• [What you are asked to do] The answer must consist only of the lines from the line with "option B) (g" to the line with "intros Hown Hnd", both included, exactly as they stand below.
----
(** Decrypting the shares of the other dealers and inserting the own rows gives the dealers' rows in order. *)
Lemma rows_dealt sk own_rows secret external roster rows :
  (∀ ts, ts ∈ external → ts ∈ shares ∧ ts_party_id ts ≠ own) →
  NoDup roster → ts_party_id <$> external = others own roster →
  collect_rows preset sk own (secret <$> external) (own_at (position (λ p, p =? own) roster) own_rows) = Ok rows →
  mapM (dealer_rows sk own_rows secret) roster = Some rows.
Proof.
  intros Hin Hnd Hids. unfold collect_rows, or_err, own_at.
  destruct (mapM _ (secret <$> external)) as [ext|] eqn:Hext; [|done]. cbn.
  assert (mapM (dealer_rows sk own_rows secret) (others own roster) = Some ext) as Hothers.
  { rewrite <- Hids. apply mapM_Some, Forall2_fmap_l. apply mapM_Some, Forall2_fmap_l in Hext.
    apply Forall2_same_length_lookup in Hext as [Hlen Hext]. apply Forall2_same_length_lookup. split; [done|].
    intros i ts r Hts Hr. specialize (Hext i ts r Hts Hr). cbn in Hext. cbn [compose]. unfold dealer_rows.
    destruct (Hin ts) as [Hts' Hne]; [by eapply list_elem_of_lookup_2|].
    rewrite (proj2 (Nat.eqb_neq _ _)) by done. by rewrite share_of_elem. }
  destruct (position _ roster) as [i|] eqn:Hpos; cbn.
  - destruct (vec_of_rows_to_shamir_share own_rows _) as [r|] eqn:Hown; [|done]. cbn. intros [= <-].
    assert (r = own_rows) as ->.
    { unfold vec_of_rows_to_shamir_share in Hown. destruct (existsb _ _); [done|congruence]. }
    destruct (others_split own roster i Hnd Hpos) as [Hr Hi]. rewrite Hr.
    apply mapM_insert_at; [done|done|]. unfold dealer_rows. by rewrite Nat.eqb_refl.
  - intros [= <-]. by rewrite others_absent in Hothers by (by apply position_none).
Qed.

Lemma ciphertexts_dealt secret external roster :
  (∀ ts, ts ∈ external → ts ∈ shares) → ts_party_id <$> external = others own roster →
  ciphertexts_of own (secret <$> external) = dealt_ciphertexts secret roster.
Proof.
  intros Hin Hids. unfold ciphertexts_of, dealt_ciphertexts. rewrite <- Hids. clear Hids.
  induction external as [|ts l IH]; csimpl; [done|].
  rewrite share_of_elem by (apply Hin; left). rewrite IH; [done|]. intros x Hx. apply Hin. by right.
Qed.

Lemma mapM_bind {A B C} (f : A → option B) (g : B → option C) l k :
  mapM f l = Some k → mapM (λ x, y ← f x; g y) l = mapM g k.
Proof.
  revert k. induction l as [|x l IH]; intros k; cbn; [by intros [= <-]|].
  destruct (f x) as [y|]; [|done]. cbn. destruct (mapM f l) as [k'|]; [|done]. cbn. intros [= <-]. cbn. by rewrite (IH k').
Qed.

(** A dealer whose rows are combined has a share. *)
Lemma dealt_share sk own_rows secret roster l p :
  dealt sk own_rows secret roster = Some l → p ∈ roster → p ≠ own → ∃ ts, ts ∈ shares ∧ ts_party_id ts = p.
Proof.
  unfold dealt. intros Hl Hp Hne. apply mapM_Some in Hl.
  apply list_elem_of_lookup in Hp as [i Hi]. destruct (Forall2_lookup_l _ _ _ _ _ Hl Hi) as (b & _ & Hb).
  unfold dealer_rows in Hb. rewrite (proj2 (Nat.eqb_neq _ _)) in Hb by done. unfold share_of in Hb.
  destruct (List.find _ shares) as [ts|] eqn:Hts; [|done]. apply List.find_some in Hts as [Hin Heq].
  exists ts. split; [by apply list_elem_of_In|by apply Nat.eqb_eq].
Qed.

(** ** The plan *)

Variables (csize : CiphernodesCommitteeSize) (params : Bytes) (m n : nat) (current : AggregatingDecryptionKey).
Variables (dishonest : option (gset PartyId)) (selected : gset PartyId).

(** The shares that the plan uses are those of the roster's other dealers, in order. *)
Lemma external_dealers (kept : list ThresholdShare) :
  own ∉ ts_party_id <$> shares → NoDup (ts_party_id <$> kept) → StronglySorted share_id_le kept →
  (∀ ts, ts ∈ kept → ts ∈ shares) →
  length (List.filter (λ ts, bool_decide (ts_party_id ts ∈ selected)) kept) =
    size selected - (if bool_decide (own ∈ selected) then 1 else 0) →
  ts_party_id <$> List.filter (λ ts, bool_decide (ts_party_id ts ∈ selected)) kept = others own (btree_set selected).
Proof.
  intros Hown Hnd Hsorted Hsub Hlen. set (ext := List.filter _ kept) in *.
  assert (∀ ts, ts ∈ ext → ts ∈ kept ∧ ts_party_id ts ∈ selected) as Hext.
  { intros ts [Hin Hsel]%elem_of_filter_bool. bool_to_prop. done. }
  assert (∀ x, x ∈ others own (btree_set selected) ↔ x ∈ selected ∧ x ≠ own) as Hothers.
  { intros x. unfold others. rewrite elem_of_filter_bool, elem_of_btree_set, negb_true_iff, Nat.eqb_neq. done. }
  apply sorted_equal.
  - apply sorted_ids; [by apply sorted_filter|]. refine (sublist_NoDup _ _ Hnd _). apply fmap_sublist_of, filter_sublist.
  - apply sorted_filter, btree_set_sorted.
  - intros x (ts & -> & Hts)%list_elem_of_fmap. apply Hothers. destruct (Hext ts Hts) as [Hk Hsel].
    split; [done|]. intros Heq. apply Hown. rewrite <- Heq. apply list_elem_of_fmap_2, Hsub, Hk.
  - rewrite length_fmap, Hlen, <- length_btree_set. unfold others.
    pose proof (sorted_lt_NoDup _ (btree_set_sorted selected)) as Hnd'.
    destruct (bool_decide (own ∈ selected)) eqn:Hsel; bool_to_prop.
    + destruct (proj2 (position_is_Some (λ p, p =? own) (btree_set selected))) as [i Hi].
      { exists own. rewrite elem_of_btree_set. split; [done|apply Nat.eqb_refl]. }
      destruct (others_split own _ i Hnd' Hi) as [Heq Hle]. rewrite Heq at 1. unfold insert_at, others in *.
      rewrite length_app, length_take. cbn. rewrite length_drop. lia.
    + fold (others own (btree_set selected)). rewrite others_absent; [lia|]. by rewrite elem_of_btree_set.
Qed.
----
• [Exercise answer]
Lemma mapM_bind {A B C} (f : A → option B) (g : B → option C) l k :
  mapM f l = Some k → mapM (λ x, y ← f x; g y) l = mapM g k.
Proof.
  revert k. induction l as [|x l IH]; intros k; cbn; [by intros [= <-]|].
  destruct (f x) as [y|]; [|done]. cbn. destruct (mapM f l) as [k'|]; [|done]. cbn. intros [= <-]. cbn. by rewrite (IH k').
Qed.

(** A dealer whose rows are combined has a share. *)
Lemma dealt_share sk own_rows secret roster l p :
  dealt sk own_rows secret roster = Some l → p ∈ roster → p ≠ own → ∃ ts, ts ∈ shares ∧ ts_party_id ts = p.
Proof.
  unfold dealt. intros Hl Hp Hne. apply mapM_Some in Hl.
  apply list_elem_of_lookup in Hp as [i Hi]. destruct (Forall2_lookup_l _ _ _ _ _ Hl Hi) as (b & _ & Hb).
  unfold dealer_rows in Hb. rewrite (proj2 (Nat.eqb_neq _ _)) in Hb by done. unfold share_of in Hb.
  destruct (List.find _ shares) as [ts|] eqn:Hts; [|done]. apply List.find_some in Hts as [Hin Heq].
  exists ts. split; [by apply list_elem_of_In|by apply Nat.eqb_eq].
Qed.

(** ** The plan *)

Variables (csize : CiphernodesCommitteeSize) (params : Bytes) (m n : nat) (current : AggregatingDecryptionKey).
Variables (dishonest : option (gset PartyId)) (selected : gset PartyId).

(** The shares that the plan uses are those of the roster's other dealers, in order. *)
Lemma external_dealers (kept : list ThresholdShare) :
  own ∉ ts_party_id <$> shares → NoDup (ts_party_id <$> kept) → StronglySorted share_id_le kept →
  (∀ ts, ts ∈ kept → ts ∈ shares) →
  length (List.filter (λ ts, bool_decide (ts_party_id ts ∈ selected)) kept) =
    size selected - (if bool_decide (own ∈ selected) then 1 else 0) →
  ts_party_id <$> List.filter (λ ts, bool_decide (ts_party_id ts ∈ selected)) kept = others own (btree_set selected).
Proof.
  intros Hown Hnd Hsorted Hsub Hlen. set (ext := List.filter _ kept) in *.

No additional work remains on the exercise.